●目が覚めて、寝ぼけたままテレビをつけたら、カンディンスキー青騎士の展覧会の紹介をしていた。で、カンディンスキーの絵に対するゲストの反応が、「かわいー」と「きれー」だったのでがくっとなる。もっと「わけわかんねー」とか「きもちわるい」とか、ないのだろうかと思う。
ぼくにとってカンディンスキーは、どうしてもよく分からない画家だ。たとえば、もう一方の抽象絵画創始者であるモンドリアンの絵は、とても分かり易い。それはヨーロッパ絵画の伝統の延長線上にあるもので、モンドリアンの絵から見えてくるものはオランダの光(実際にオランダに行ったことはないので、つまり「オランダ絵画の光」)である、と言ってもいいと思う。それは、ゴッホにとって南仏の光が重要であり、マティスにとってモロッコの光が重要であったのと同様に、かなりの意味で具体的なものだと思う。きわめて大ざっぱに言えば、近代以降のヨーロッパ絵画(の色彩)にとって重要なのは外光であって、それは空から降り注いできて、大気や地形のなかで屈折し複雑に乱反射する。その光の厚みを平面的な色彩の関係(あるいは油絵具の層的構造)へと変換することが、近代絵画における色彩の基本的な機能だ。それはフェルメールからモンドリアン、そしてルイスやニューマンに至るまで基本的にはかわらない。こと、光=色彩に関して見れば、(あくまで大ざっぱな捉えかたをすれば、だけど)同じ感覚を基盤とした同じ流れのなかにあると言ってもよいと思う。

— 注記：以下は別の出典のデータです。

(* ===== verification/LedgerDelta.v ===== *)
(** * Ledger deltas

    [ledger/LedgerDeltaImpl.cpp]: the changes a transaction, an operation or a whole
    ledger makes to the entries and to the header, in nested scopes.  A delta
    nested in another is merged into it on commit, and forgotten on rollback.

    The deltas are C++ objects that refer to each other by pointer: the world
    [DW] holds them by address, with the header the outermost one writes to and
    the cache of entries of the database.  [mHeader] points to the header of the
    outer delta or to that header.  A [std::map] of entries is a [gmap] by
    identity whose values keep the key they were inserted with, as the nodes of
    the [std::map] do. *)

From Stdlib Require Import ZArith Lia String.
From stdpp Require Import base tactics gmap option list.
From S2P Require Import Prelude ScpTypes LedgerTypes.

Open Scope Z_scope.

(** ** Headers *)

(** [LedgerHeader]: the fields the deltas and the generators of identifiers look
    at; [rest] is the others. *)
Record LedgerHeader := mkHeader {
  ledgerSeq : Z;
  idGenerators : list (LedgerEntryType * Z);
  rest : list N }.

#[export] Instance LedgerHeader_eq_dec : EqDecision LedgerHeader.
Proof. solve_decision. Defined.

Definition set_idGenerators (g : list (LedgerEntryType * Z)) (h : LedgerHeader) : LedgerHeader :=
  mkHeader (ledgerSeq h) g (rest h).

(** [LedgerHeaderFrameImpl::getLastGeneratedID] *)
Fixpoint lastGenerated (t : LedgerEntryType) (gs : list (LedgerEntryType * Z)) : Z :=
  match gs with
  | [] => 0
  | (t', id) :: gs' => if bool_decide (t' = t) then id else lastGenerated t gs'
  end.

Definition getLastGeneratedID (t : LedgerEntryType) (h : LedgerHeader) : Z :=
  lastGenerated t (idGenerators h).

(** [LedgerHeaderFrameImpl::generateID]: [++getIDGenerator(t).idPool], where
    [getIDGenerator] appends a generator at 0 when there is none. *)
Fixpoint bumpGenerator (t : LedgerEntryType) (gs : list (LedgerEntryType * Z)) :
    Z * list (LedgerEntryType * Z) :=
  match gs with
  | [] => (u64 (0 + 1), [(t, u64 (0 + 1))])
  | (t', id) :: gs' =>
      if bool_decide (t' = t) then (u64 (id + 1), (t', u64 (id + 1)) :: gs')
      else let '(r, gs'') := bumpGenerator t gs' in (r, (t', id) :: gs'')
  end.

Definition generateID (t : LedgerEntryType) (h : LedgerHeader) : Z * LedgerHeader :=
  let '(r, gs) := bumpGenerator t (idGenerators h) in (r, set_idGenerators gs h).

(** ** State *)

Inductive LedgerEntryChange :=
| CREATED (e : LedgerEntry)
| UPDATED (e : LedgerEntry)
| REMOVED (k : LedgerKey)
| STATE (e : LedgerEntry).

Inductive HeaderRef := RootHeader | HeaderOf (d : nat).

(** [KeyEntryMap] *)
Abbreviation KeyEntryMap := (gmap LedgerId (LedgerKey * LedgerEntry)) (only parsing).

Record Delta := mkDelta {
  mOuterDelta : option nat;
  mHeader : option HeaderRef;
  mCurrentHeader : LedgerHeader;
  mPreviousHeaderValue : LedgerHeader;
  mNew : KeyEntryMap;
  mMod : KeyEntryMap;
  mDelete : gmap LedgerId LedgerKey;
  mAllChanges : list LedgerEntryChange;
  mPrevious : KeyEntryMap;
  mUpdateLastModified : bool }.

(** The entry cache of [Database]: serialized key to entry, [None] for a key known
    to be absent.  Serialization is injective, the model keeps the keys. *)
Abbreviation EntryCache := (list (LedgerKey * option LedgerEntry)) (only parsing).

Record DW := mkDW {
  deltas : gmap nat Delta;
  rootHeader : LedgerHeader;
  entryCache : EntryCache }.

(** ** Updates of the members *)

Definition set_mOuterDelta o (d : Delta) := mkDelta o (mHeader d) (mCurrentHeader d)
  (mPreviousHeaderValue d) (mNew d) (mMod d) (mDelete d) (mAllChanges d) (mPrevious d)
  (mUpdateLastModified d).
Definition set_mHeader h (d : Delta) := mkDelta (mOuterDelta d) h (mCurrentHeader d)
  (mPreviousHeaderValue d) (mNew d) (mMod d) (mDelete d) (mAllChanges d) (mPrevious d)
  (mUpdateLastModified d).
Definition set_mCurrentHeader h (d : Delta) := mkDelta (mOuterDelta d) (mHeader d) h
  (mPreviousHeaderValue d) (mNew d) (mMod d) (mDelete d) (mAllChanges d) (mPrevious d)
  (mUpdateLastModified d).
Definition set_entries n m del (d : Delta) := mkDelta (mOuterDelta d) (mHeader d)
  (mCurrentHeader d) (mPreviousHeaderValue d) n m del (mAllChanges d) (mPrevious d)
  (mUpdateLastModified d).
Definition push_change c (d : Delta) := mkDelta (mOuterDelta d) (mHeader d)
  (mCurrentHeader d) (mPreviousHeaderValue d) (mNew d) (mMod d) (mDelete d)
  (mAllChanges d ++ [c]) (mPrevious d) (mUpdateLastModified d).
Definition set_mPrevious p (d : Delta) := mkDelta (mOuterDelta d) (mHeader d)
  (mCurrentHeader d) (mPreviousHeaderValue d) (mNew d) (mMod d) (mDelete d)
  (mAllChanges d) p (mUpdateLastModified d).

Definition putDelta (a : nat) (d : Delta) (w : DW) : DW :=
  mkDW (<[a := d]> (deltas w)) (rootHeader w) (entryCache w).
Definition set_rootHeader h (w : DW) : DW := mkDW (deltas w) h (entryCache w).
Definition set_entryCache c (w : DW) : DW := mkDW (deltas w) (rootHeader w) c.
Definition dropDelta (a : nat) (w : DW) : DW :=
  mkDW (delete a (deltas w)) (rootHeader w) (entryCache w).

Definition theDelta (a : nat) : M DW Delta := w ← get; deref (deltas w !! a).

(** [*mHeader] *)
Definition readHeader (r : HeaderRef) : M DW LedgerHeader :=
  match r with
  | RootHeader => w ← get; mret (rootHeader w)
  | HeaderOf a => d ← theDelta a; mret (mCurrentHeader d)
  end.

Definition writeHeader (r : HeaderRef) (h : LedgerHeader) : M DW () :=
  match r with
  | RootHeader => modify (set_rootHeader h)
  | HeaderOf a => d ← theDelta a; modify (putDelta a (set_mCurrentHeader h d))
  end.

Section delta.
Context `{LedgerExterns} (NDEBUG : bool).

(** [std::map::operator[]] followed by an assignment: the node keeps its key. *)
Definition map_assign (k : LedgerKey) (e : LedgerEntry) (m : KeyEntryMap) : KeyEntryMap :=
  match m !! idOf k with
  | Some (k0, _) => <[idOf k := (k0, e)]> m
  | None => <[idOf k := (k, e)]> m
  end.

(** [std::map::insert]: nothing happens when the key is there. *)
Definition map_insert_once (k : LedgerKey) (e : LedgerEntry) (m : KeyEntryMap) : KeyEntryMap :=
  match m !! idOf k with
  | Some _ => m
  | None => <[idOf k := (k, e)]> m
  end.

Definition assert_ (b : bool) : M DW () := if NDEBUG || b then mret () else throw DbgAbort.

Definition checkState (a : nat) : M DW () :=
  d ← theDelta a;
  match mHeader d with
  | None => throw (RuntimeError "Invalid operation: delta is already committed"%string)
  | Some _ => mret ()
  end.

(** ** Constructors *)

(** [LedgerDeltaImpl(LedgerDelta& outerDelta)] at the address [a]. *)
Definition newNested (a outer : nat) : M DW () :=
  o ← theDelta outer;
  modify (putDelta a (mkDelta (Some outer) (Some (HeaderOf outer)) (mCurrentHeader o)
    (mCurrentHeader o) ∅ ∅ ∅ [] ∅ (mUpdateLastModified o))).

(** [LedgerDeltaImpl(LedgerHeader& header, Database& db, bool updateLastModified)] *)
Definition newRoot (a : nat) (updateLastModified : bool) : M DW () :=
  w ← get;
  modify (putDelta a (mkDelta None (Some RootHeader) (rootHeader w) (rootHeader w)
    ∅ ∅ ∅ [] ∅ updateLastModified)).

(** ** Changes of entries *)

Definition addEntry (a : nat) (e : LedgerEntry) : M DW () :=
  checkState a;;
  k ← LedgerEntryKey e;
  d ← theDelta a;
  (match mDelete d !! idOf k with
   | Some _ =>
       modify (putDelta a
         (set_entries (mNew d) (map_assign k e (mMod d)) (delete (idOf k) (mDelete d)) d))
   | None =>
       assert_ (bool_decide (mNew d !! idOf k = None));;
       assert_ (bool_decide (mMod d !! idOf k = None));;
       modify (putDelta a (set_entries (map_assign k e (mNew d)) (mMod d) (mDelete d) d))
   end);;
  d ← theDelta a;
  modify (putDelta a (push_change (CREATED e) d)).

(** [deleteEntry(LedgerKey const&)] *)
Definition deleteEntry (a : nat) (k : LedgerKey) : M DW () :=
  checkState a;;
  d ← theDelta a;
  (match mNew d !! idOf k with
   | Some _ =>
       modify (putDelta a (set_entries (delete (idOf k) (mNew d)) (mMod d) (mDelete d) d))
   | None =>
       let del := match mDelete d !! idOf k with
                  | None => <[idOf k := k]> (mDelete d)
                  | Some _ => mDelete d
                  end in
       modify (putDelta a (set_entries (mNew d) (delete (idOf k) (mMod d)) del d))
   end);;
  d ← theDelta a;
  modify (putDelta a (push_change (REMOVED k) d)).

(** [deleteEntry(EntryFrame::pointer)] *)
Definition deleteEntryFrame (a : nat) (e : LedgerEntry) : M DW () :=
  k ← LedgerEntryKey e;
  deleteEntry a k.

Definition modEntry (a : nat) (e : LedgerEntry) : M DW () :=
  checkState a;;
  k ← LedgerEntryKey e;
  d ← theDelta a;
  (match mMod d !! idOf k with
   | Some _ =>
       modify (putDelta a (set_entries (mNew d) (map_assign k e (mMod d)) (mDelete d) d))
   | None =>
       match mNew d !! idOf k with
       | Some _ =>
           modify (putDelta a (set_entries (map_assign k e (mNew d)) (mMod d) (mDelete d) d))
       | None =>
           assert_ (bool_decide (mDelete d !! idOf k = None));;
           modify (putDelta a (set_entries (mNew d) (map_assign k e (mMod d)) (mDelete d) d))
       end
   end);;
  d ← theDelta a;
  modify (putDelta a (push_change (UPDATED e) d)).

Definition recordEntry (a : nat) (e : LedgerEntry) : M DW () :=
  checkState a;;
  k ← LedgerEntryKey e;
  d ← theDelta a;
  modify (putDelta a (set_mPrevious (map_insert_once k e (mPrevious d)) d)).

(** ** The end of a scope *)

(** The record of a previous value that [mergeEntries] passes on. *)
Definition propagatePrevious (a : nat) (prev : KeyEntryMap) (i : LedgerId) : M DW () :=
  match prev !! i with
  | Some (_, e) => recordEntry a e
  | None => mret ()
  end.

Fixpoint mergeDeletes (a : nat) (prev : KeyEntryMap) (l : list (LedgerId * LedgerKey)) : M DW () :=
  match l with
  | [] => mret ()
  | (i, k) :: l' => deleteEntry a k;; propagatePrevious a prev i;; mergeDeletes a prev l'
  end.

Fixpoint mergeCreations (a : nat) (l : list (LedgerId * (LedgerKey * LedgerEntry))) : M DW () :=
  match l with
  | [] => mret ()
  | (_, (_, e)) :: l' => addEntry a e;; mergeCreations a l'
  end.

Fixpoint mergeModifications (a : nat) (prev : KeyEntryMap)
    (l : list (LedgerId * (LedgerKey * LedgerEntry))) : M DW () :=
  match l with
  | [] => mret ()
  | (i, (_, e)) :: l' => modEntry a e;; propagatePrevious a prev i;; mergeModifications a prev l'
  end.

(** [mergeEntries]: [other] is a delta different from [a]. *)
Definition mergeEntries (a other : nat) : M DW () :=
  checkState a;;
  o ← theDelta other;
  mergeDeletes a (mPrevious o) (map_asc (mDelete o));;
  mergeCreations a (map_asc (mNew o));;
  mergeModifications a (mPrevious o) (map_asc (mMod o)).

Definition commit (a : nat) : M DW () :=
  checkState a;;
  d ← theDelta a;
  r ← deref (mHeader d);
  h ← readHeader r;
  if negb (bool_decide (mPreviousHeaderValue d = h))
  then throw (RuntimeError "unexpected header state"%string)
  else
    (match mOuterDelta d with
     | Some o =>
         mergeEntries o a;;
         d ← theDelta a;
         modify (putDelta a (set_mOuterDelta None d))
     | None => mret ()
     end);;
    writeHeader r (mCurrentHeader d);;
    d ← theDelta a;
    modify (putDelta a (set_mHeader None d)).

(** [EntryHelperLegacy::flushCachedEntry], through the helper of the type; the
    pointer is null when there is none. *)
Definition flushCachedEntry (k : LedgerKey) : M DW () :=
  if getHelper (key_type k)
  then modify (fun w => set_entryCache (filter (fun p => p.1 <> k) (entryCache w)) w)
  else throw NullDeref.

Fixpoint flushAll (l : list LedgerKey) : M DW () :=
  match l with
  | [] => mret ()
  | k :: l' => flushCachedEntry k;; flushAll l'
  end.

Definition rollback (a : nat) : M DW () :=
  checkState a;;
  d ← theDelta a;
  modify (putDelta a (set_mHeader None d));;
  flushAll (map_asc (mDelete d)).*2;;
  flushAll ((map_asc (mNew d)).*2).*1;;
  flushAll ((map_asc (mMod d)).*2).*1.

(** [~LedgerDeltaImpl], and the object is gone. *)
Definition destroy (a : nat) : M DW () :=
  d ← theDelta a;
  (if bool_decide (mHeader d = None) then mret () else rollback a);;
  modify (dropDelta a).

(** ** Reading a delta *)

Definition addCurrentMeta (d : Delta) (i : LedgerId) : list LedgerEntryChange :=
  match mPrevious d !! i with
  | Some (_, e) =>
      if lastModifiedLedgerSeq e =? ledgerSeq (mCurrentHeader d) then [] else [STATE e]
  | None => []
  end.

Definition getChanges (d : Delta) : list LedgerEntryChange :=
  map (fun p => CREATED p.2.2) (map_asc (mNew d))
  ++ concat (map (fun p => addCurrentMeta d p.1 ++ [UPDATED p.2.2]) (map_asc (mMod d)))
  ++ concat (map (fun p => addCurrentMeta d p.1 ++ [REMOVED p.2]) (map_asc (mDelete d))).

Definition getAllChanges (d : Delta) : list LedgerEntryChange := mAllChanges d.

Definition getLiveEntries (d : Delta) : list LedgerEntry :=
  map (fun p => p.2.2) (map_asc (mNew d)) ++ map (fun p => p.2.2) (map_asc (mMod d)).

Definition getDeadEntries (d : Delta) : list LedgerKey :=
  map snd (map_asc (mDelete d)).

Definition isStateActive (d : Delta) : bool := negb (bool_decide (mHeader d = None)).

End delta.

だが、カンディンスキーの色彩をそのような眼で見ると、ひどく濁ったり、歪んだりしているように、ぼくには感じられる。個々の色彩が濁っているというよりも、その響きが濁っている。黒は、ヨーロッパ近代絵画の明るく輝く黒ではなく、穴のように落ち込んでゆく黒だし、赤は、重たくて野暮ったく感じられる。他の色に中途半端に白が混じると嫌な濁り方をする。特に紫や青に白がまじるとかなりやばい。黄色は、きわめて不安定であるように感じられる。色と色との関係が不安定に揺らいでいて、ぼくは多くの作品から、車酔いしたような気持ちの悪さを感じてしまう(それは、ムンクやノルデのような表現主義的な濁りや歪みとはまた違う)。そして、色彩から、大気のなかの光のような「厚み(厚みは、立体感とも深さとも違うものなのだが)」が感じられない。
おそらくカンディンスキーが見ていたのは外光ではなく内光であり、それを精神的な光とか言っちゃうと、あまりにあれなんだけど、非視覚的な光(あるいは非視覚的な何か)を色彩へと変換しようとしていたのではないか。そういう意味ではカンディンスキーこそが真の抽象絵画を描いたのかもしれない。カンディンスキーはモネの絵を観て画家になろうと思ったという話だけど、おそらく、モネの絵のなかにモネとはまったく別のものを見ていたのだと思う。それはカンディンスキーシェーンベルクのコンサートの「印象」を描いていることからもわかる気がする。あくまで外光のもとでの事物を描こうとするモネに対し、カンディンスキーは空間が音楽で満たされる(そしておそらく、それによって歪む)様を捉えようとする。要するにカンディンスキーはオーラみたいなものを色彩として捉えようとしていたのではないだろうか。というか、ぶっちゃけ、それってオーラでしょう、とまで言いたくなる。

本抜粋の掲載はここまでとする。